Friday, 07 May 2010 10:13 AM

By John Berlau

General Motors’ false advertising that it has paid back its bailout money “in full” has prompted harsh criticism.

Yesterday, Competitive Enterprise Institute’s attorneys, Hans Bader and Sam Kazman, filed a complaint asking the Federal Trade Commission to investigate these claims, noting that “GM has only repaid a fraction of those funds — barely 10 percent, and “moreover, GM apparently repaid its loan by using other federal funds [emphasis in original].”

Criticizing both GM and the Obama administration for trumpeting the “in full” claim, New York Times liberal business columnist Gretchen Morgenson proclaimed, “Employing spin and selective disclosure is no way to raise taxpayers’ trust in our nation’s leadership.”

Now, the correct focus on spin and selective disclosure in GM’s claims should extend to an advertising campaign for another recipient of bailout funds — an entity directly affiliated with GM.

At around the same time the government was doling out money to the auto companies, it gave $17.2 billion to General Motors Acceptance Corporation, the financing arm for GM dealers and consumer that over the decades had extended itself into home mortgages and other commercial credit.

GMAC has come to the government three separate times to feed at the TARP trough, and it may not be done yet.

Nina Rosenwald, editor-in-chief of the savvy opinion site HudsonNY.org, calls the firm a “serial bailout sweetheart.”

In March, the Congressional Oversight Panel on TARP, which has a majority of members appointed by congressional Democrats, blasted that bailout as “baffling” in a report. “A company that apparently posed no systemic risk to the financial system, that did not seem to be too big to fail, too interconnected to fail, or indeed, of any systemic significance, was assisted to the extent of a total of $17.2 billion of taxpayers’ money and became one of the five largest wards of state,” the panel stated.

The Federal Reserve also made the unprecedented move of granting GMAC the status of a bank holding company able to access the Fed’s coveted discount window and other facilities.
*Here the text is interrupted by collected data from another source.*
(* ===== verification/CryptoExample.v ===== *)
(** * A small instance of the cryptography interface

    Diffie-Hellman modulo 251 and a checksum for a tag: no security, but it
    satisfies every law the development assumes, so the theorems stated against
    the interface apply to something that runs. *)

From S2P Require Import Prelude Buffer BufferSpec BufferCodecs BufferViews ReplayWindow Encryption EncryptionTheorems.

Import Replay Encryption.

Module Toy.

Definition sum (l : list Z) : Z := foldr Z.add 0 l.

Definition tag (k n a ct : list Z) : list Z := repeat (u8 (sum k + 3 * sum n + 5 * sum a + 7 * sum ct)) 16.

Definition expand (secret info : list Z) (len : Z) : list Z :=
  (fun i => u8 (sum secret * 11 + sum info * 7 + i * (1 + sum info))) <$> seqZ 0 len.

(** A private exponent, if known, and the public value. *)
#[global, refine] Instance toy : Crypto := {|
  PKey := option Z * Z;
  i2d_PUBKEY k := Some [u8 k.2];
  d2i_PUBKEY der := match der with [x] => Some (None, x) | _ => None end;
  EVP_PKEY_derive k p := match k.1 with Some a => Some [p.2 ^ a mod 251; 1] | None => None end;
  HKDF_SHA256 salt secret info len := Some (expand secret (salt ++ info) len);
  SHA256 m := Some (expand m [] 32);
  GCM_seal k n a p := (p, tag k n a p);
  GCM_open k n a ct t := if decide (t = tag k n a ct) then Some ct else None
|}.
Proof. Defined.

#[global] Instance toy_gcm : GcmLaws toy.
Proof.
  split; cbn [GCM_seal GCM_open toy fst snd]; try done.
  - intros k n a p Hp. split; [done|]. apply bytes_ok_repeat, u8_range.
  - intros. by rewrite decide_True.
  - intros k n a ct t p Hok E. case_decide; [|done]. by injection E as <-.
Qed.

Definition keypair (a : Z) : option Z * Z := (Some a, 6 ^ a mod 251).

End Toy.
It is unprecedented for a bank affiliated with a non-financial company — and GM still owns 49 percent of GMAC — to have this access to Fed support.

So why the lack of outrage and attention to GMAC? Perhaps because the firm cleverly but deceptively changed its name for a large part of its operations. Much of GMAC is now Ally Bank.

You know Ally Bank. It has the commercials with cute kids to illustrate the supposed bad practices of the Ally (GMAC’s) competitors. “Even kids know its wrong to hide behind fine print,” one of the commercials states.

Yet the whole basis of the commercials is to hide the “fine print” that Ally (GMAC) has received massive bailouts from our tax dollars. And the kids in the commercials and other American kids are going to be stuck with a huge tab for the bank’s subsidies.

These commercials may not have legally actionable false claims, as we contend GM’s do, but certainly many of the bank’s customers would reconsider if they were aware of its troubled past and government largesse.

The worst part is that Ally (GMAC) is using money from these very bailouts to stamp out competition from its unsubsidized rivals.

As Rosenwald puts it: “GMAC, it seems, would like to attract customers to transfer their accounts over to Ally from unsubsidized private banks, by offering better terms and interest rates — using your money in the process. This, of course, stacks the deck in competing for customers and financing against private banks and other car companies that do not have the benefit of government subsidies or guarantees — even though GMAC made terrible loans, and the private companies may have done everything right.”

The Congressional Oversight Panel echoes these concerns about the effect of the Ally (GMAC) distorting and possibly reducing competition as well as well the viability of GMAC. “Many questions remain unanswered with respect to Ally Bank,” the report states. “How much, if any, of the projected $10 billion loss of TARP funds allocated to GMAC is attributable to Ally Bank and its payment of above-market rates of interest? If the answer is one dollar or more, why has Treasury committed the taxpayers to subsidize these rates?”

Read more on Newsmax.com: Ally (GMAC) Bank's Bailout Deceptions

Important: Do You Support Pres. Obama's Re-Election? Vote Here Now!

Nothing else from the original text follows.